## Data records
▬▬▬
(** A computation whose outcome is a function of the client and of the
    service's answers alone, and which keeps two such states in agreement. *)
Definition deterministic {A} (m : M A) : Prop :=
  forall s1 s2, agree s1 s2 ->
    fst (m s1) = fst (m s2) /\ agree (snd (m s1)) (snd (m s2)).

(** A response with a ["historical"] member that is not a list of
    observations. *)
Definition odd_history : json :=
  JObj [("historical", JObj [("symbol", JStr "AAPL")])].

(** *** What a method may change *)

Definition event_ok (key : string) (ev : event) : Prop :=
  match ev with
  | Request url => carries_apikey key url
  | _ => True
  end.

(** From [s] to [s']: the client and the service are the same, the tables of
    the store are where they were and as they were, with new ones after them
    at most, and every request added to the trace carries [key]. *)
Definition extends (key : string) (s s' : state) : Prop :=
  self s' = self s /\
  remote s' = remote s /\
  (exists fresh, heap s' = heap s ++ fresh) /\
  (exists new, log s' = log s ++ new /\ Forall (event_ok key) new).

(** [m], run on a client whose credential is [key], only extends the state,
    and a value it returns satisfies [Q]. *)
Definition keeps (key : string) {A} (m : M A) (Q : A -> Prop) : Prop :=
  forall s, apikey (self s) = key ->
    extends key s (snd (m s)) /\ (forall a, fst (m s) = Ok a -> Q a).

(** *** Well-formed price series *)

(** A test that holds before a day whenever it holds on that day. *)
Definition downward (p : date -> bool) : Prop :=
  forall a b, date_leb a b = true -> p b = true -> p a = true.

(** The fields a chart kind reads: the line chart needs the close and the
    volume, the two bar kinds need all five. *)
Definition required_columns (chart_type : string) : list string :=
  if String.eqb chart_type "line" then ["close"; "volume"]
  else ["open"; "high"; "low"; "close"; "volume"].

Definition has_columns (df : DataFrame) (names : list string) : bool :=
  forallb (fun n => bool_decide (is_Some (column_pos n (columns df)))) names.
Lemma sweepIdle_sentinel (cutoffTime : Date_t)
    (ss : list WiredTigerSession.t) :
  Exists (fun s => WiredTigerSession.getIdleExpireTime s = Date_t_min) ss ->
  Cache.sweepIdle cutoffTime ss
  = Abort (InvariantFailure "session->getIdleExpireTime() != Date_t::min()").
Proof.
  induction ss as [| s more IH]; intros H; [inversion H |].
  cbn [Cache.sweepIdle].
  destruct (Z.eqb_spec (WiredTigerSession.getIdleExpireTime s) Date_t_min)
    as [? | Hne]; [reflexivity |].
  cbn [negb invariant ret bind].
  inversion H as [? ? Hs | ? ? Hmore]; subst; [contradiction |].
  rewrite (IH Hmore). reflexivity.
Qed.

(** C6 (as stated) fails at the boundary: a session idle for exactly the
    timeout is retained, since its idle time is not before the cutoff. *)
Lemma closeExpiredIdleSessions_keeps_at_timeout :
  let env := env_ok 2 4000 in
  let s := WiredTigerSession.setIdleExpireTime 1000 (freshSession 0 4096) in
  let cache := WiredTigerSessionCache.set_sessions [s]
                 (WiredTigerSessionCache.create true) in
  idleFor env s >= 3000
  /\ Cache.closeExpiredIdleSessions env 3000 cache = Ok ([], cache).
Proof. split; [discriminate | reflexivity]. Qed.

(** C6 (amended): [closeExpiredIdleSessions(T)] does nothing for [T <= 0]. For
    [T > 0] it asserts that every pooled session carries an idle time other
    than [Date_t::min()], and then takes out of the pool and destroys exactly
    the sessions whose idle time is before [now - T], in pool order: a session
    idle for longer than [T] is removed, a session idle for [T] or less
    stays. *)
Theorem closeExpiredIdleSessions_spec (env : Env) (T : Z)
    (cache : WiredTigerSessionCache.t) :
  let pool := WiredTigerSessionCache._sessions cache in
  (T <= 0 -> Cache.closeExpiredIdleSessions env T cache = Ok ([], cache))
  /\ (0 < T ->
      Exists (fun s => WiredTigerSession.getIdleExpireTime s = Date_t_min) pool ->
      Cache.closeExpiredIdleSessions env T cache
      = Abort (InvariantFailure "session->getIdleExpireTime() != Date_t::min()"))
  /\ (0 < T ->
      Forall (fun s => WiredTigerSession.getIdleExpireTime s <> Date_t_min) pool ->
      ((forall ws, session_close env ws = 0) ->
       exists evs cache', Cache.closeExpiredIdleSessions env T cache = Ok (evs, cache'))
      /\ forall evs cache',
           Cache.closeExpiredIdleSessions env T cache = Ok (evs, cache') ->
           cache' = WiredTigerSessionCache.set_sessions
                      (List.filter (fun s => idleFor env s <=? T) pool) cache
           /\ deleted evs = List.filter (fun s => T <? idleFor env s) pool
           /\ forall s, In s pool ->
                 (T < idleFor env s ->
                  In s (deleted evs)
                  /\ ~ In s (WiredTigerSessionCache._sessions cache'))
                 /\ (idleFor env s <= T ->
                     In s (WiredTigerSessionCache._sessions cache')
                     /\ ~ In s (deleted evs))).
Proof.
  intros pool. split; [| split].
  - intros HT. unfold Cache.closeExpiredIdleSessions.
    apply Z.leb_le in HT. rewrite HT. reflexivity.
  - intros HT Hsentinel. unfold Cache.closeExpiredIdleSessions.
    apply Z.leb_gt in HT. rewrite HT.
    fold pool. rewrite (sweepIdle_sentinel _ _ Hsentinel). reflexivity.
  - intros HT Hreal.
    assert (forall s, expiredBefore (now env - T) s = (T <? idleFor env s)) as Hexp.
    { intros s. unfold expiredBefore, idleFor.
      destruct (Z.ltb_spec (WiredTigerSession.getIdleExpireTime s) (now env - T));
        destruct (Z.ltb_spec T (now env - WiredTigerSession.getIdleExpireTime s));
        try reflexivity; lia. }
    assert (forall s, negb (expiredBefore (now env - T) s) = (idleFor env s <=? T))
      as Hkeep.
    { intros s. rewrite Hexp.
      destruct (Z.ltb_spec T (idleFor env s)); destruct (Z.leb_spec (idleFor env s) T);
        try reflexivity; lia. }
    assert (Cache.closeExpiredIdleSessions env T cache
            = (Cache.destroyAll env (List.filter (fun s => T <? idleFor env s) pool) ;;
               ret (WiredTigerSessionCache.set_sessions
                      (List.filter (fun s => idleFor env s <=? T) pool) cache)))
      as Hunfold.
    { unfold Cache.closeExpiredIdleSessions.
      apply Z.leb_gt in HT. rewrite HT.
      fold pool. rewrite (bind_Ok _ _ _ _ (sweepIdle_Ok (now env - T) pool Hreal)).
      rewrite (List.filter_ext _ _ Hexp), (List.filter_ext _ _ Hkeep).
      destruct (Cache.destroyAll env _) as [[evs []] | | |]; reflexivity. }
    rewrite Hunfold. split.
    + intros Hclose.
      destruct (destroyAll_returns env
                  (List.filter (fun s => T <? idleFor env s) pool) Hclose) as [evs Hd].
      rewrite Hd. eexists _, _. reflexivity.
    + intros evs cache' H.
      apply bind_Ok_inv in H as (e1 & [] & ? & Hd & H & ->).
      injection H as <- <-. rewrite app_nil_r.
      rewrite (destroyAll_deleted _ _ _ Hd).
      split; [reflexivity |]. split; [reflexivity |].
      intros s Hin.
      cbn [WiredTigerSessionCache._sessions WiredTigerSessionCache.set_sessions].
      rewrite !List.filter_In. split.
      * intros Hlong. split.
        -- split; [exact Hin | now apply Z.ltb_lt].
        -- intros [_ Hle]. apply Z.leb_le in Hle. lia.
      * intros Hshort. split.
        -- split; [exact Hin | now apply Z.leb_le].
        -- intros [_ Hlt]. apply Z.ltb_lt in Hlt. lia.
Qed.

Lemma closeExpiredIdleSessions_witness :
  let env := env_ok 2 6000 in
  let old := WiredTigerSession.setIdleExpireTime 1000 (freshSession 0 4096) in
  let young := WiredTigerSession.setIdleExpireTime 4000 (freshSession 0 4097) in
  let cache := WiredTigerSessionCache.set_sessions [old; young]
                 (WiredTigerSessionCache.create true) in
  exists evs,
    Cache.closeExpiredIdleSessions env 3000 cache
    = Ok (evs, WiredTigerSessionCache.set_sessions [young] cache)
    /\ deleted evs = [old].
Proof.
  intros env old young cache.
  destruct (closeExpiredIdleSessions_spec env 3000 cache) as (_ & _ & Hpos).
  destruct Hpos as [Hreturns Hafter].
  - reflexivity.
  - repeat constructor; discriminate.
  - destruct Hreturns as (evs & cache' & Hrun); [reflexivity |].
    destruct (Hafter evs cache' Hrun) as (-> & Hdel & _).
    exists evs. split; [exact Hrun | exact Hdel].
Defined.

(** ** Sequences of calls on the cache *)

Lemma getSession_inv (env : Env) (c c' : WiredTigerSessionCache.t)
    (s : WiredTigerSession.t) (evs : list event) :
  Cache.getSession env c = Ok (evs, (c', s)) ->
  WiredTigerSessionCache.isShuttingDown c = false
  /\ ((exists below cachedSession,
         WiredTigerSessionCache._sessions c = below ++ [cachedSession]
         /\ c' = WiredTigerSessionCache.set_sessions below c
         /\ s = WiredTigerSession.setIdleExpireTime Date_t_min cachedSession
         /\ evs = [])
      \/ (WiredTigerSessionCache._sessions c = []
          /\ c' = c
          /\ s = freshSession (WiredTigerSessionCache._epoch c) (snd (open_session env))
          /\ fst (open_session env) = 0
          /\ evs = [EvOpenSession "isolation=snapshot"])).
Proof.
  unfold Cache.getSession. intros H.
  apply bind_Ok_inv in H as (? & [] & ? & Hup & H & ->).
  apply invariant_Ok_inv in Hup as [Hup ->].
  split; [unfold WiredTigerSessionCache.isShuttingDown; rewrite Hup; reflexivity |].
  destruct (rev (WiredTigerSessionCache._sessions c)) as [| cachedSession below] eqn:Hrev.
  - right.
    assert (WiredTigerSessionCache._sessions c = []) as Hnil.
    { rewrite <- (rev_involutive (WiredTigerSessionCache._sessions c)), Hrev. reflexivity. }
    apply bind_Ok_inv in H as (? & fresh & ? & Hnew & H & ->).
    injection H as <- <- <-.
    unfold Cache.newSession in Hnew.
    apply bind_Ok_inv in Hnew as (? & [] & ? & He & Hnew & ->). injection He as <-.
    destruct (open_session env) as [rc handle].
    apply bind_Ok_inv in Hnew as (? & [] & ? & Hrc & Hnew & ->).
    apply invariantWTOK_Ok_inv in Hrc as [-> ->].
    injection Hnew as <- <-. repeat split; assumption.
  - left. injection H as <- <- <-.
    exists (rev below), cachedSession. repeat split.
    rewrite <- (rev_involutive (WiredTigerSessionCache._sessions c)), Hrev. reflexivity.
Qed.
▬▬▬
## Task item
Collect every line above that contains the word "Hnew".

## Problem solution
    apply bind_Ok_inv in H as (? & fresh & ? & Hnew & H & ->).
    unfold Cache.newSession in Hnew.
    apply bind_Ok_inv in Hnew as (? & [] & ? & He & Hnew & ->). injection He as <-.
    apply bind_Ok_inv in Hnew as (? & [] & ? & Hrc & Hnew & ->).
    injection Hnew as <- <-. repeat split; assumption.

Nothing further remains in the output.